# Dust collection plumbing



## Don Ward (Jan 13, 2022)

I have a question on whether I should use metal piping or PVC for my dust collector? I purchased an Onieda Cyclone I've attached to my dust collector, the Harbor frieght 2hp collection system. Onieda says to use only metal ducting. Most systems I see online and forums show PVC piping. Is there any difference?
Thx
Don


----------



## BigCountry79 (Jun 2, 2021)

What sort of metal were you considering? What size duct?


----------



## TimPa (Jan 27, 2010)

there are several metal duct work companies, $$$. you literally have to desgn your system, then buy the components you need to put it together. 
PVC would of course be obtainable locally, with large assortment of fittings, and cost considerably less. the only difference i can see would be that the PVC system will generate static, not a big deal unless it is connected to anything with electronics (CNC, etc.)
with either one, you will need some short pieces of flex hose to get to you machine.


----------



## Rebelwork (Jan 15, 2012)

PVC is cheaper...


----------



## Don Ward (Jan 13, 2022)

BigCountry79 said:


> What sort of metal were you considering? What size duct?


4" duct


----------



## Don Ward (Jan 13, 2022)

Rebelwork said:


> PVC is cheaper...


I know but should I worry that the recommendation is metal?


----------



## Don Ward (Jan 13, 2022)

Don Ward said:


> 4" duct


You know the standard ducting


----------



## Rebelwork (Jan 15, 2012)

Do they say why you should only use metal?


----------



## BigCountry79 (Jun 2, 2021)

Don Ward said:


> You know the standard ducting


I am learning that 4" ducting can be quite restrictive, so it is very common for hobbyist tool ports but it is not exactly standard. I believe 5" or 6" pipe is also fairly common and has benefits. 

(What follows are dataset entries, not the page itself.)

(** * ephios: configuration loader, page context, consequence view,
      simple-resource models and the qualification relation

    A shallow embedding of
      - ephios/settings.py
      - ephios/core/context.py
      - ephios/user_management/views/consequences.py
      - ephios/plugins/simpleresource/models.py
      - ephios/user_management/migrations/0004_auto_20201014_1648.py
    Python dictionaries are finite maps, lists are lists, exceptions are
    the [Raise] branch of a result type, and module-level code of
    settings.py is one function from the process environment to the
    settings it binds. *)

From stdpp Require Import base option strings list gmap fin_maps.
From Stdlib Require Import ZArith Ascii.

Open Scope string_scope.
Open Scope list_scope.

(** ** Python exceptions and results *)

Inductive Exception : Type :=
  | ImproperlyConfigured (var : string)   (* django.core.exceptions, raised by environ *)
  | ValueError (var : string)             (* a cast or URL parser rejected the value *)
  | IndexError
  | AttributeError (name : string)
  | KeyError (key : string)
  | OSError (path : string)
  | MultiValueDictKeyError (key : string) (* subclass of KeyError *)
  | Http404
  | MultipleObjectsReturned
  | ProtectedError
  | PermissionDenied.

Inductive Result (A : Type) : Type :=
  | Ok (a : A)
  | Raise (e : Exception).
Arguments Ok {A} a.
Arguments Raise {A} e.

Definition bind {A B : Type} (r : Result A) (k : A -> Result B) : Result B :=
  match r with
  | Ok a => k a
  | Raise e => Raise e
  end.

Notation "x <- r ;; k" := (bind r (fun x => k))
  (at level 100, r at next level, right associativity).

Definition succeeds {A : Type} (r : Result A) : Prop := exists a, r = Ok a.

(** ** ephios/settings.py *)

Module Settings.

(** A settings dictionary produced by one of environ's URL parsers. *)
Abbreviation Conf := (gmap string string).

(** The casts and URL parsers of the django-environ package, which
    settings.py calls through [env]: the package is a dependency, so its
    functions are taken as they are. *)
Record Environ : Type := {
  cast_bool : string -> bool;
  cast_int : string -> option Z;
  cast_list : string -> list string;
  db_url_config : string -> option Conf;
  cache_url_config : string -> option Conf;
  email_url_config : string -> option Conf;
}.

(** What the loader reads from the host besides the environment. *)
Record Host : Type := {
  entry_points : string -> list (string * string); (* group -> (name, value) *)
  package_version : string -> option string;       (* importlib_metadata.version *)
  path_exists : string -> bool;                    (* os.path.exists *)
  mkdir : string -> bool;       (* os.mkdir(path) succeeds *)
  makedirs : string -> bool;    (* Path(path).mkdir(parents=True, exist_ok=True) succeeds *)
  vapid_from_file : string -> option string;       (* public key of the key file *)
  getaddresses : string -> list (string * string); (* email.utils.getaddresses *)
}.

Section Env.
Variable lib : Environ.
Variable environ : gmap string string.

(** env.str(var) / env(var): a missing variable raises. The value is
    handed on as it is stored, which is what environ does for a value
    that does not start with "$"; a value that starts with "$" environ
    takes as the name of another variable to read instead, and this
    lookup does not follow such references (see [literal] below). *)
Definition env_str (var : string) : Result string :=
  match environ !! var with
  | Some v => Ok v
  | None => Raise (ImproperlyConfigured var)
  end.

(** env.str(var, default=d) with a string default. *)
Definition env_str_default (var d : string) : string :=
  default d (environ !! var).

(** env.str(var, default=None): with the default None an empty value
    counts as unset. *)
Definition env_str_none (var : string) : option string :=
  match environ !! var with
  | Some v => if bool_decide (v = "") then None else Some v
  | None => None
  end.

Definition env_bool (var : string) : Result bool :=
  v <- env_str var ;; Ok (cast_bool lib v).

Definition env_bool_default (var : string) (d : bool) : bool :=
  match environ !! var with
  | Some v => cast_bool lib v
  | None => d
  end.

Definition env_list (var : string) : Result (list string) :=
  v <- env_str var ;; Ok (cast_list lib v).

Definition env_int_default (var : string) (d : Z) : Result Z :=
  match environ !! var with
  | Some v =>
      match cast_int lib v with
      | Some n => Ok n
      | None => Raise (ValueError var)
      end
  | None => Ok d
  end.

Definition parse_url (parser : string -> option Conf) (var v : string) : Result Conf :=
  match parser v with
  | Some c => Ok c
  | None => Raise (ValueError var)
  end.

(** env.db_url() reads DATABASE_URL. *)
Definition env_db_url : Result Conf :=
  v <- env_str "DATABASE_URL" ;; parse_url (db_url_config lib) "DATABASE_URL" v.

(** env.cache_url(default=d) reads CACHE_URL. *)
Definition env_cache_url (d : string) : Result Conf :=
  parse_url (cache_url_config lib) "CACHE_URL" (env_str_default "CACHE_URL" d).

Definition env_email_url (var : string) : Result Conf :=
  v <- env_str var ;; parse_url (email_url_config lib) var v.
End Env.

(** value.startswith("$"): environ reads such a value as a reference. *)
Definition is_proxy (v : string) : bool :=
  match v with
  | String c _ => bool_decide (c = "$"%char)
  | EmptyString => false
  end.

(** An environment none of whose values is a reference: on it the
    lookups above return what environ returns. *)
Definition literal (environ : gmap string string) : bool :=
  forallb (fun entry => negb (is_proxy entry.2)) (map_to_list environ).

I am going with 5", which dictates metal pipe. If I were going with 4" or 6", I would use PVC instead.


----------



## dbhost (Jan 28, 2008)

Don Ward said:


> I have a question on whether I should use metal piping or PVC for my dust collector? I purchased an Onieda Cyclone I've attached to my dust collector, the Harbor frieght 2hp collection system. Onieda says to use only metal ducting. Most systems I see online and forums show PVC piping. Is there any difference?
> Thx
> Don


Interesting. And what is that Oneida cyclone made from?

What size duct are you considering running? The HF DC is being pushed pretty much past its reasonable limits on 6" duct. There are LOTS of people that DO run, particularly an Oneida Super Dust Deputy XL into a Harbor Freight 2HP dust collector and plumbing with 6" with no ill effect, but Bill Pentz being considered the expert in this area, recommends 5" ducting for a 2HP blower which is why I am going with 5", There are not 5" plastic ducts I am aware of, just metal, which is fine,, but sadly branch wyes in metal 5" are REALLY hard to come by, and REALLY expensive comparatively. The ONLY ones I can find start at around $40.00 each PLUS shipping. Plastic 5" branch wyes from Woodcraft are currently selling for under $13.00 each.

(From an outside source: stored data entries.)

Definition sort_key_of (v : pyval) : sort_key :=
  match v with
  | VNone => KNull
  | VBool b => KNum (inject_Z (Z.b2z b))
  | VInt z => KNum (inject_Z z)
  | VFloat FNaN => KNull
  | VFloat (FInf true) => KNegInf
  | VFloat (FInf false) => KPosInf
  | VFloat (FFin q) => KNum q
  | VStr s => KStr s
  | VDate d => KDate d
  end.

Definition key_rank (k : sort_key) : Z :=
  match k with
  | KNegInf => 0
  | KNum _ => 1
  | KPosInf => 2
  | KDate _ => 3
  | KStr _ => 4
  | KNull => 5
  end.

Definition key_leb (a b : sort_key) : bool :=
  match a, b with
  | KNum p, KNum q => Qle_bool p q
  | KStr s, KStr t => String.leb s t
  | KDate d, KDate e => date_leb d e
  | _, _ => key_rank a <=? key_rank b
  end.

(** Lexicographic comparison of two key tuples. *)
Fixpoint lex_leb (ks1 ks2 : list sort_key) : bool :=
  match ks1, ks2 with
  | a :: r1, b :: r2 =>
      if negb (key_leb b a) then true
      else if negb (key_leb a b) then false
      else lex_leb r1 r2
  | _, _ => true
  end.

(** The key tuple of a row for the columns [by]. *)
Definition row_keys (by_ : list string) (row : gmap string pyval)
    : list sort_key :=
  map (λ c, sort_key_of (get row c)) by_.

Definition row_leb (by_ : list string) (r1 r2 : gmap string pyval) : bool :=
  lex_leb (row_keys by_ r1) (row_keys by_ r2).

(** Two rows tie when neither precedes the other strictly. *)
Definition row_tie (by_ : list string) (r1 r2 : gmap string pyval) : bool :=
  row_leb by_ r1 r2 && row_leb by_ r2 r1.

(** Stable insertion: [x] goes before the first row it does not exceed. *)
Fixpoint insert_row (by_ : list string) (x : gmap string pyval)
    (l : list (gmap string pyval)) : list (gmap string pyval) :=
  match l with
  | [] => [x]
  | y :: l' =>
      if row_leb by_ x y then x :: y :: l'
      else y :: insert_row by_ x l'
  end.

Definition sort_rows (by_ : list string) (l : list (gmap string pyval))
    : list (gmap string pyval) :=
  foldr (insert_row by_) [] l.

Definition sort_values (by_ : list string) (df : DataFrame) : DataFrame :=
  {| columns := columns df; records := sort_rows by_ (records df) |}.

(** [build_matches] *)
Definition build_matches (referrals_df shelters_df : DataFrame)
    (beds_by_shelter : gmap string (gmap string pyval)) : result DataFrame :=
  let referrals := records referrals_df in
  let shelters := records shelters_df in
  match_rows ← match_rows_of referrals shelters beds_by_shelter;
  if is_nil match_rows
  then Ok {| columns := MATCH_COLUMNS; records := [] |}
  else
    let matches_df := {| columns := MATCH_COLUMNS; records := match_rows |} in
    Ok (sort_values ["ref_row_id"; "shelter_spa"; "shelter_name"] matches_df).


(* ===================================================================== *)
(** ** Normalization of the shelter database (lines 181-219) *)
(* ===================================================================== *)

Definition int_or_none_val (o : option Z) : pyval :=
  match o with Some z => VInt z | None => VNone end.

I am pretty sure Oneida is trying to avoid liability lawsuits, so listen VERY carefully to what I am about to say here.

I have been running S&D PVC 4" for over a decade with no issues. I do NOT recommend you do this for legal reasons. So IF you decide to go with plastic pipe, and a freak static accident happens and you do end up with a static induced dust fire / explosion that is 100% YOUR FAULT AND I FULLY REFUSE ANY AND ALL LIABILITY. You've been warned. 

Sorry, too many ambulance chasers out there.

Now in a home hobby workshop, particularly in a high humidity environment, I seriously doubt there would ever be enough static on the inside of the pipe to create a spark. But the possibility exists...

You do you, but don't dare blame me.

Now back to the 6" duct. 6" pipe and fittings are readily available in metal and PVC, and if you shop around, cheaper in metal. 

I have given painstakingly deep consideration to going with 6", and a LOT of people DO use 6" with a Harbor Freight 2HP dust collector. And they report good results. I just have more bends and odd turns than I am comfortable with doing that large of a duct. If all your run is reasonably straight, go for it!


----------



## Rebelwork (Jan 15, 2012)

dbhost said:


> Interesting. And what is that Oneida cyclone made from?
> 
> What size duct are you considering running? The HF DC is being pushed pretty much past its reasonable limits on 6" duct, which is why I am going with 5", There are not 5" ducts I am aware of, but sadly branch wyes in metal 5" are REALLY hard to come by, and REALLY expensive comparatively.
> 
> ...


????????


----------



## Rebelwork (Jan 15, 2012)

I've been shocked by two different things in my shop. A shop vac and blowing out a 220 compressor contacts. Shop vac found tte trash and the compressor, I just didn't do that again..


----------